Problem to solve: From the top of the entries below through the line containing "<-> (alltypes V1", return every line exactly as written, please, and stop there.

── Data provided

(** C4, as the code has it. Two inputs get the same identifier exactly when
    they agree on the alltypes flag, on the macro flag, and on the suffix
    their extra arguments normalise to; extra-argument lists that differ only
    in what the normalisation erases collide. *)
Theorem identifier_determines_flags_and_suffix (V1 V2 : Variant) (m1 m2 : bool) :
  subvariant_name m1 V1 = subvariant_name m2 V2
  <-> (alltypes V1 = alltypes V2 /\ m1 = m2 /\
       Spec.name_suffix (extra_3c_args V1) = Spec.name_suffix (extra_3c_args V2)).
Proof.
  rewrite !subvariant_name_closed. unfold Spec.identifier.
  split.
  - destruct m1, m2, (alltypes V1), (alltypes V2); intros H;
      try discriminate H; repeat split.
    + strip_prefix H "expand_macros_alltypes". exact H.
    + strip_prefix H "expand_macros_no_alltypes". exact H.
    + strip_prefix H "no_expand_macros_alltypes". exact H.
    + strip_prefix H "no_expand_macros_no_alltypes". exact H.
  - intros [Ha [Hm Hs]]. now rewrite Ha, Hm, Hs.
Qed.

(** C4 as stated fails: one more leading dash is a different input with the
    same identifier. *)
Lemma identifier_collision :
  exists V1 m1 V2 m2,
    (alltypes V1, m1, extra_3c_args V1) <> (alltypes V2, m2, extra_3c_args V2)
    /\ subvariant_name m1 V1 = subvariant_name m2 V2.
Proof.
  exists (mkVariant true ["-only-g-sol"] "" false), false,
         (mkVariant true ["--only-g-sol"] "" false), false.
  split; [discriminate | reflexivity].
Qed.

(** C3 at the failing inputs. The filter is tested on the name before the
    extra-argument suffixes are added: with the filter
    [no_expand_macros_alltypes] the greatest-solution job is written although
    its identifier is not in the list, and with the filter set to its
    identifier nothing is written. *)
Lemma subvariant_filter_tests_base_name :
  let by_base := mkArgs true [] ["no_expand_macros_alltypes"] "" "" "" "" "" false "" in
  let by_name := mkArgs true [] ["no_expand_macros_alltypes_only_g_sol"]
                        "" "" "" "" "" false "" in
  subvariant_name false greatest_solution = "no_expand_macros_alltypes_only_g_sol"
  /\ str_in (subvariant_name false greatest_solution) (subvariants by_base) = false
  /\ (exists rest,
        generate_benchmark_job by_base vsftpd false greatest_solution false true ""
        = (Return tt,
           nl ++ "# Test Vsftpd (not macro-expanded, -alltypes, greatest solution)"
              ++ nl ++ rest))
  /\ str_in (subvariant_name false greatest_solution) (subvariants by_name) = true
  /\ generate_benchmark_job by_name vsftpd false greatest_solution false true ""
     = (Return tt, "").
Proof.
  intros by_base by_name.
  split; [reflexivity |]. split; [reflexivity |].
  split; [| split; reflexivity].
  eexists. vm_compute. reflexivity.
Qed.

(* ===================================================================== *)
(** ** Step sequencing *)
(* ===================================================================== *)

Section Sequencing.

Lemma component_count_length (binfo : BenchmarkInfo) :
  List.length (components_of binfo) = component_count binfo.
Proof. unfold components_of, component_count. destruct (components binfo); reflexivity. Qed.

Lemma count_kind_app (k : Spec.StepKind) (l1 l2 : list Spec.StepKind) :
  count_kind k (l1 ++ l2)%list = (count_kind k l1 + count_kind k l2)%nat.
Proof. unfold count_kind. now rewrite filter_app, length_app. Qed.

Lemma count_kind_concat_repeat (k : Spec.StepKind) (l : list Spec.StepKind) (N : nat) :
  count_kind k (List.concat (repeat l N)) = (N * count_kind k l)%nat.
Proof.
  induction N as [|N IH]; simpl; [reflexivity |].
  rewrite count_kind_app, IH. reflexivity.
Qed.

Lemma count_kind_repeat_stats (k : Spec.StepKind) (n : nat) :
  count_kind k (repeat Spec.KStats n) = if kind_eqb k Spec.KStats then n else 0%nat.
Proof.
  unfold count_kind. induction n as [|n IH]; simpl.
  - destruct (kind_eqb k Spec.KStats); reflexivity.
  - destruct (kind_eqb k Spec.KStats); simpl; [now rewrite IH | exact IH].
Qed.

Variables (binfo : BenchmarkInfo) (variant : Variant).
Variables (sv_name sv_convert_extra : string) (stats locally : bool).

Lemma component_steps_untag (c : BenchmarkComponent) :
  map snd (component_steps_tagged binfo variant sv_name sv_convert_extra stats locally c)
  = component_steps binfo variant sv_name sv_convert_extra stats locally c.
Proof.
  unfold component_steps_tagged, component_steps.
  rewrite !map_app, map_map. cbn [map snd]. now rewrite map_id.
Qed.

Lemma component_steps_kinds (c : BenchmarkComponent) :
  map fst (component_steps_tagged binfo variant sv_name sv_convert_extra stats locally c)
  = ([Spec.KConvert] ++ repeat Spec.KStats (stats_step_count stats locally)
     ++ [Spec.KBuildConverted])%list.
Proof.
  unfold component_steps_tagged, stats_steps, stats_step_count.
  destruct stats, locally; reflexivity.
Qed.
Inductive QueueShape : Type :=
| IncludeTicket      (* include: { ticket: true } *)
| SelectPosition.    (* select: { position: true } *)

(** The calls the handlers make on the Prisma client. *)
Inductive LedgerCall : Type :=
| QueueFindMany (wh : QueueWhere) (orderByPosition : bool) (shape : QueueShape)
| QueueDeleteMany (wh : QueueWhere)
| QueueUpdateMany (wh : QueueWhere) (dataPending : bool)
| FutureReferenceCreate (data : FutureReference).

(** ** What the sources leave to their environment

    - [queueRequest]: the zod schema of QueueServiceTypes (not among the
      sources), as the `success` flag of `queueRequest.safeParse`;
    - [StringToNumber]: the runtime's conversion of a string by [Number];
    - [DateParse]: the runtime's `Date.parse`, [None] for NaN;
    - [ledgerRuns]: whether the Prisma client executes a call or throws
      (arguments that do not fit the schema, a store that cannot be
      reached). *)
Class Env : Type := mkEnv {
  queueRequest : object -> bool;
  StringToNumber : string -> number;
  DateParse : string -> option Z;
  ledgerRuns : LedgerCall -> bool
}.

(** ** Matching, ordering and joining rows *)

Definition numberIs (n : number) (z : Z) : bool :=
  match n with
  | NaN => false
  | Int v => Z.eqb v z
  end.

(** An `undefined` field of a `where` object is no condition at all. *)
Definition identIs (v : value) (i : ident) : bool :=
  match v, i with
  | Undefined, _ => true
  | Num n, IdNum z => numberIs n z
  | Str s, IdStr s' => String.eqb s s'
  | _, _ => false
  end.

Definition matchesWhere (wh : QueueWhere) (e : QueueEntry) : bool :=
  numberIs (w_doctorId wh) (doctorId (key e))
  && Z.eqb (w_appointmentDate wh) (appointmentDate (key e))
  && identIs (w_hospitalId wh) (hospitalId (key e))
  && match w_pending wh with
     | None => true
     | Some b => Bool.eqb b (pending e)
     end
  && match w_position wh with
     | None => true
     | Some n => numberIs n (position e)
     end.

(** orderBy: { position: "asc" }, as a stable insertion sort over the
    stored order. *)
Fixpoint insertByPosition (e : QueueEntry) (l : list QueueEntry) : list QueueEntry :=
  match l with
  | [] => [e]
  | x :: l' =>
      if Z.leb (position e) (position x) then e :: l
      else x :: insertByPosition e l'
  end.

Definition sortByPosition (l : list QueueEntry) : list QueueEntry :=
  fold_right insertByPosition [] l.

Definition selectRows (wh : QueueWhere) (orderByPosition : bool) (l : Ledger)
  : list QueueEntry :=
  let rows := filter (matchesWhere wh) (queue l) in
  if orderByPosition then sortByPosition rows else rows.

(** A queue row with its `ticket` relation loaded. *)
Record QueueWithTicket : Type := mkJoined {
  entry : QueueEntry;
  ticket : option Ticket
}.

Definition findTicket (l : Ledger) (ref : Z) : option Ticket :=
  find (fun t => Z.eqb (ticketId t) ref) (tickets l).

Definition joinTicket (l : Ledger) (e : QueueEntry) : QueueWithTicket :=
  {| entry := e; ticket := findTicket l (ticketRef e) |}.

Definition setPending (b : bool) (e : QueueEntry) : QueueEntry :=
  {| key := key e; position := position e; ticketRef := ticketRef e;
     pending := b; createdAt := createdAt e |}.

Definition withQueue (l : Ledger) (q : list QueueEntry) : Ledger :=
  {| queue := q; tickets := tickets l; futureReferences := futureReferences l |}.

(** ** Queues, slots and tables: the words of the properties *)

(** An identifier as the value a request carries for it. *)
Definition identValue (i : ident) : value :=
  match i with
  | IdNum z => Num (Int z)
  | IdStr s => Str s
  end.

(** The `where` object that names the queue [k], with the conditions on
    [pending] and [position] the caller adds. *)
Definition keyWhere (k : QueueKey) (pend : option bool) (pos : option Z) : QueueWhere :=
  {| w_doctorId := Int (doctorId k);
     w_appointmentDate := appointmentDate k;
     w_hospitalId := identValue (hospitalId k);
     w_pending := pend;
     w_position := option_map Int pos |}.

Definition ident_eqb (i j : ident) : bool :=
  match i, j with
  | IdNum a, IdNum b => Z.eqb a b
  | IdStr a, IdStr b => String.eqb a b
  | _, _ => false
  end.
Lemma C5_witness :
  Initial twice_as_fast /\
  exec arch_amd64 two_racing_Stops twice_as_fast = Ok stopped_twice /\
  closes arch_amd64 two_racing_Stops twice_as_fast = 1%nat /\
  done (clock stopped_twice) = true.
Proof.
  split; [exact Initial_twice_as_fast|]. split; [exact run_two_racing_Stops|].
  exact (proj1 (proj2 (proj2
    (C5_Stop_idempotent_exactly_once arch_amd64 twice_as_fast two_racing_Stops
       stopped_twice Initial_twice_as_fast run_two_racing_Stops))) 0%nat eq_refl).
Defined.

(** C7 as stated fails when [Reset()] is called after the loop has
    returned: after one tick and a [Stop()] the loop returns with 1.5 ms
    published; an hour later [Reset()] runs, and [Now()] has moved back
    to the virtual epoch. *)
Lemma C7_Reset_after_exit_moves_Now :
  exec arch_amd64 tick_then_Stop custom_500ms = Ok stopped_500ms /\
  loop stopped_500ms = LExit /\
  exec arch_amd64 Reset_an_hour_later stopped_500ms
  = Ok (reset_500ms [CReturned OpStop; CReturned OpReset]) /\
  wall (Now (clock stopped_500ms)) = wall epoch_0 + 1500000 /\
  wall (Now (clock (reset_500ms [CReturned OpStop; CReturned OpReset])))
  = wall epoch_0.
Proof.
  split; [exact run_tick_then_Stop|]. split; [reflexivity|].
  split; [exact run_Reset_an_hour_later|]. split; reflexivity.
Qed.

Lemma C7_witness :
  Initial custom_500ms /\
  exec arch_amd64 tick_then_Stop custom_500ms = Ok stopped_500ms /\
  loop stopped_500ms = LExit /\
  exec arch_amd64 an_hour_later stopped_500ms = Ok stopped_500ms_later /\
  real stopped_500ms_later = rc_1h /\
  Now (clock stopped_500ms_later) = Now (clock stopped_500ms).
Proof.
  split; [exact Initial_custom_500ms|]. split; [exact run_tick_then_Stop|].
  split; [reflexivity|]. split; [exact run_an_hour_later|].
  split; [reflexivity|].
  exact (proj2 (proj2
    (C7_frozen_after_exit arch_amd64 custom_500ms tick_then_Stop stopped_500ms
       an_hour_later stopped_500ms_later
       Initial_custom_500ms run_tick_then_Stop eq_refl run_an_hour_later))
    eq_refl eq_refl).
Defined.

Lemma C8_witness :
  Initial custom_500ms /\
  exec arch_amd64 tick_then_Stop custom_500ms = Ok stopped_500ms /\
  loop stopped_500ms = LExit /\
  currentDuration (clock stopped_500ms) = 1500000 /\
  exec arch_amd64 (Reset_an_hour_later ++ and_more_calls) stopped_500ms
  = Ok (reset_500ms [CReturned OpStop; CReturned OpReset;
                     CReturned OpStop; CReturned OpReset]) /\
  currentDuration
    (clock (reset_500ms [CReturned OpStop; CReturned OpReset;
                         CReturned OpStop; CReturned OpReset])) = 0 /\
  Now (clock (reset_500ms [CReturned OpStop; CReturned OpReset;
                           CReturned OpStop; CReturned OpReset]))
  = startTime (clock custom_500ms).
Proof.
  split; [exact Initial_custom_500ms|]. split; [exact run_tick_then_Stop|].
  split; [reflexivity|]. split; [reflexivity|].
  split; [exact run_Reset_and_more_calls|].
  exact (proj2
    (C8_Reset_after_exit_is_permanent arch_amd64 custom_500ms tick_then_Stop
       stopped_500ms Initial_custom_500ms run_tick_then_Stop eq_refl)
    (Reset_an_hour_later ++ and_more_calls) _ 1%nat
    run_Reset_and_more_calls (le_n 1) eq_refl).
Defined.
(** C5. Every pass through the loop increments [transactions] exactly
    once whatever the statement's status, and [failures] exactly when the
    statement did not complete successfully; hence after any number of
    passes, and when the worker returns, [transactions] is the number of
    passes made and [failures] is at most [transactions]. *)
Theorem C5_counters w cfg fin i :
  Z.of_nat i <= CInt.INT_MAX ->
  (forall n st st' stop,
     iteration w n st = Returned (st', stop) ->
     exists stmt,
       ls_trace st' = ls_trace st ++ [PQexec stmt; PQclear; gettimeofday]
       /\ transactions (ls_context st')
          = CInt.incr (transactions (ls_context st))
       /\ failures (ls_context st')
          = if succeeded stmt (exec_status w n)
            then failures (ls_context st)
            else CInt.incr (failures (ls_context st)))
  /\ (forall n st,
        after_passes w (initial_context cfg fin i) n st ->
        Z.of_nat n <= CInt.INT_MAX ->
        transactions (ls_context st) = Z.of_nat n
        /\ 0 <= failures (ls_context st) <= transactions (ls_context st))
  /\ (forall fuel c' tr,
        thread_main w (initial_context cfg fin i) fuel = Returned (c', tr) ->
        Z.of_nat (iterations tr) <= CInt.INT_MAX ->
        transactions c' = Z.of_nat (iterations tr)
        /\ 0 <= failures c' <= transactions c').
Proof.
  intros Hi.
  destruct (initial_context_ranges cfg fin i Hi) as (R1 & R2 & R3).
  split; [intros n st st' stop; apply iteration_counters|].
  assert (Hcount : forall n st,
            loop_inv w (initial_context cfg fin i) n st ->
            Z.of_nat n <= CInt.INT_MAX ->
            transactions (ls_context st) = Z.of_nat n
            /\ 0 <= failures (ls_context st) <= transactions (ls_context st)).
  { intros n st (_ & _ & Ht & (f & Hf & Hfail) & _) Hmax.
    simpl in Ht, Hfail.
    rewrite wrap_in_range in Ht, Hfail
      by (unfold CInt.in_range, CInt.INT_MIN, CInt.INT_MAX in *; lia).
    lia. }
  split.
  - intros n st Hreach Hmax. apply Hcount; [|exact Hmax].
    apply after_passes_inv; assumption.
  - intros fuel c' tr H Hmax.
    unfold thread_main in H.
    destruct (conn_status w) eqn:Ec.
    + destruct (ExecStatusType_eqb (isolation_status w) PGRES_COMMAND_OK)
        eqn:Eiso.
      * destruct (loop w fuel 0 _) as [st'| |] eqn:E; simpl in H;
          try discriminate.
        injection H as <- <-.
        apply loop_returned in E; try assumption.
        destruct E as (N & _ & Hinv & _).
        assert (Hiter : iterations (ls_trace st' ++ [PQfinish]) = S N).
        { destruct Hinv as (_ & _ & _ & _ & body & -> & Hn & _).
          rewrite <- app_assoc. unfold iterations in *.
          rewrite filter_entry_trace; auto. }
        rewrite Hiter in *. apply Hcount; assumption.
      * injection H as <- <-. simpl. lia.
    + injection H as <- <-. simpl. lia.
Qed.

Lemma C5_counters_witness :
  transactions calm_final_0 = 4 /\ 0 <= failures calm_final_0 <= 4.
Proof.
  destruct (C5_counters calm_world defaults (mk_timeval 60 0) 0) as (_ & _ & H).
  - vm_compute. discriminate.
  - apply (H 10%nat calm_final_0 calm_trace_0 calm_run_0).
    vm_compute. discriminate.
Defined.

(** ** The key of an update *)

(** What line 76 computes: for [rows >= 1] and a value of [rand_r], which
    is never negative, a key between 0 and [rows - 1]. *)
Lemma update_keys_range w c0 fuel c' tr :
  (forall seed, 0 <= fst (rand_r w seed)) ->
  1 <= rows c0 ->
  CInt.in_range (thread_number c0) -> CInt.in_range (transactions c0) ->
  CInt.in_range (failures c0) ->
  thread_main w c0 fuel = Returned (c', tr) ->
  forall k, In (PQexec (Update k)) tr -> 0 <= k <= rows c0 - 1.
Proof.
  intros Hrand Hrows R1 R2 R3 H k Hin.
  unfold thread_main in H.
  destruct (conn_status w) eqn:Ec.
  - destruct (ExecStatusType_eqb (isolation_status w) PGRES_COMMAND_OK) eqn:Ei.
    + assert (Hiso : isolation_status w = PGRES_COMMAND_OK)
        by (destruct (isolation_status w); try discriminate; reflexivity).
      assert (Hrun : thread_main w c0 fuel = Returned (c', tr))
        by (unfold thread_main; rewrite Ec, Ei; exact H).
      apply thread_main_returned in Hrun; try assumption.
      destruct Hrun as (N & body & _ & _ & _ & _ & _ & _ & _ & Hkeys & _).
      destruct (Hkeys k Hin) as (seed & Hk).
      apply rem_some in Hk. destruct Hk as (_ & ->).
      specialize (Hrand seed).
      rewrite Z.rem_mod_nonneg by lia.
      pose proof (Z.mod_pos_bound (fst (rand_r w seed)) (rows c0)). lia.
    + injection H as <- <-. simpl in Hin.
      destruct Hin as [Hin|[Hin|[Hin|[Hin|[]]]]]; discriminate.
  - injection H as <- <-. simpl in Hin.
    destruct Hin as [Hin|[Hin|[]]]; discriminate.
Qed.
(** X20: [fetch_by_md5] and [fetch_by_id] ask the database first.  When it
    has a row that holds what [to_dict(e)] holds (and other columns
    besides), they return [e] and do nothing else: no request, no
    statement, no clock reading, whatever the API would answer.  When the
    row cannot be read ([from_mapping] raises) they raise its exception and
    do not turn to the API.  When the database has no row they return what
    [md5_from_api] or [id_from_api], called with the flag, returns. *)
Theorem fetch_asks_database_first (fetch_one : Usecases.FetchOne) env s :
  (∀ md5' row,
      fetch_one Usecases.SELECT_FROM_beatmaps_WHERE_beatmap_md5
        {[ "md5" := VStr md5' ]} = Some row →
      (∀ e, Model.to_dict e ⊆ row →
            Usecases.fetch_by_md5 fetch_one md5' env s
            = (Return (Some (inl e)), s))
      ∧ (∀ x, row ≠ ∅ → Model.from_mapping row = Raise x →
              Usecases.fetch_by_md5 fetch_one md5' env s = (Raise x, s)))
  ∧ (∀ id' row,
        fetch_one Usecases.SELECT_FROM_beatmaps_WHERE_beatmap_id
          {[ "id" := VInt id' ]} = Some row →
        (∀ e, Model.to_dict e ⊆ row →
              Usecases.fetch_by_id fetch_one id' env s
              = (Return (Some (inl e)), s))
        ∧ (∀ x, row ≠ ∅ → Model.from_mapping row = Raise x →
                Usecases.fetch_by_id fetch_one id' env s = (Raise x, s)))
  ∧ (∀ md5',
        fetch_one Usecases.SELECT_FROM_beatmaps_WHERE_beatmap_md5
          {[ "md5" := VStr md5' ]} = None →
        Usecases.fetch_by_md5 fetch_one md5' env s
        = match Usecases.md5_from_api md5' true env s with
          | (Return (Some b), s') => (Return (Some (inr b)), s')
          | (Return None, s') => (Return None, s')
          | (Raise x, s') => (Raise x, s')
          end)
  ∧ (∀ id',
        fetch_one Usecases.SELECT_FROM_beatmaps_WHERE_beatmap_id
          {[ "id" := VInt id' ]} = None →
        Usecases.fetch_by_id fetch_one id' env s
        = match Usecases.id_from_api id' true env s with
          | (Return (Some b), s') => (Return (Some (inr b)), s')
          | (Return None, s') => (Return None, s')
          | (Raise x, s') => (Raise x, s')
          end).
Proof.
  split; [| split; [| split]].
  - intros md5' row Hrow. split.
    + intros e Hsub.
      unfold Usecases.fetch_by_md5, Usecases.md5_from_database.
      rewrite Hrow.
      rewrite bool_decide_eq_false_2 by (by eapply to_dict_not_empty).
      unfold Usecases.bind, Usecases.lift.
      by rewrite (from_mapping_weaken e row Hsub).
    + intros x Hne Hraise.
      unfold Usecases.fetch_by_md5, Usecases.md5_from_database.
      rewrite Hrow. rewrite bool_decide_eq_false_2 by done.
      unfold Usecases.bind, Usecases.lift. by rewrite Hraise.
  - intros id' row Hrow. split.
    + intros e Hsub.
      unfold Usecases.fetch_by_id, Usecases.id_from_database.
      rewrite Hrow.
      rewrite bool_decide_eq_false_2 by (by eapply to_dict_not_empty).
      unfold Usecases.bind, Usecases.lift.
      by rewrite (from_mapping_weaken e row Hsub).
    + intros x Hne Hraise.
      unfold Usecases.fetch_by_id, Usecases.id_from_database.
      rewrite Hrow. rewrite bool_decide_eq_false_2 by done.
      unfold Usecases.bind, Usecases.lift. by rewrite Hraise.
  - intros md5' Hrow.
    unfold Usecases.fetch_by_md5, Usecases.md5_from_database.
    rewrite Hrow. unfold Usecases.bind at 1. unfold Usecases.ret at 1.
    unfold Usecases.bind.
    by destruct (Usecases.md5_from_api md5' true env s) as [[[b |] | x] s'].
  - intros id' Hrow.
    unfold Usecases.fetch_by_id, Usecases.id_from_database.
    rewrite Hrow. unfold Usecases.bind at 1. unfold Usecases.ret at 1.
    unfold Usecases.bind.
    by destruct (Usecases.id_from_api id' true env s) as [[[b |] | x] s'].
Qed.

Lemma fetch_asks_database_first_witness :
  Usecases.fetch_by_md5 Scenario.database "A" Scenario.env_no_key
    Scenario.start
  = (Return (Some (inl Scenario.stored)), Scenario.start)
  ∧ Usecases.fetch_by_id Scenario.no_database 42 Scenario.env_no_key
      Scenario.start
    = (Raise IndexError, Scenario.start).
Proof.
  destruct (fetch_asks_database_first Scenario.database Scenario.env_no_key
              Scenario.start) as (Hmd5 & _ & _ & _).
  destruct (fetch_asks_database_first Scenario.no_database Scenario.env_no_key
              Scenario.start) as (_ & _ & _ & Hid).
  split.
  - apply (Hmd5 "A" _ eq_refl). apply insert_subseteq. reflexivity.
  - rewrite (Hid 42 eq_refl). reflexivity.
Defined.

────

Solution for this exercise:
(** C4, as the code has it. Two inputs get the same identifier exactly when
    they agree on the alltypes flag, on the macro flag, and on the suffix
    their extra arguments normalise to; extra-argument lists that differ only
    in what the normalisation erases collide. *)
Theorem identifier_determines_flags_and_suffix (V1 V2 : Variant) (m1 m2 : bool) :
  subvariant_name m1 V1 = subvariant_name m2 V2
  <-> (alltypes V1 = alltypes V2 /\ m1 = m2 /\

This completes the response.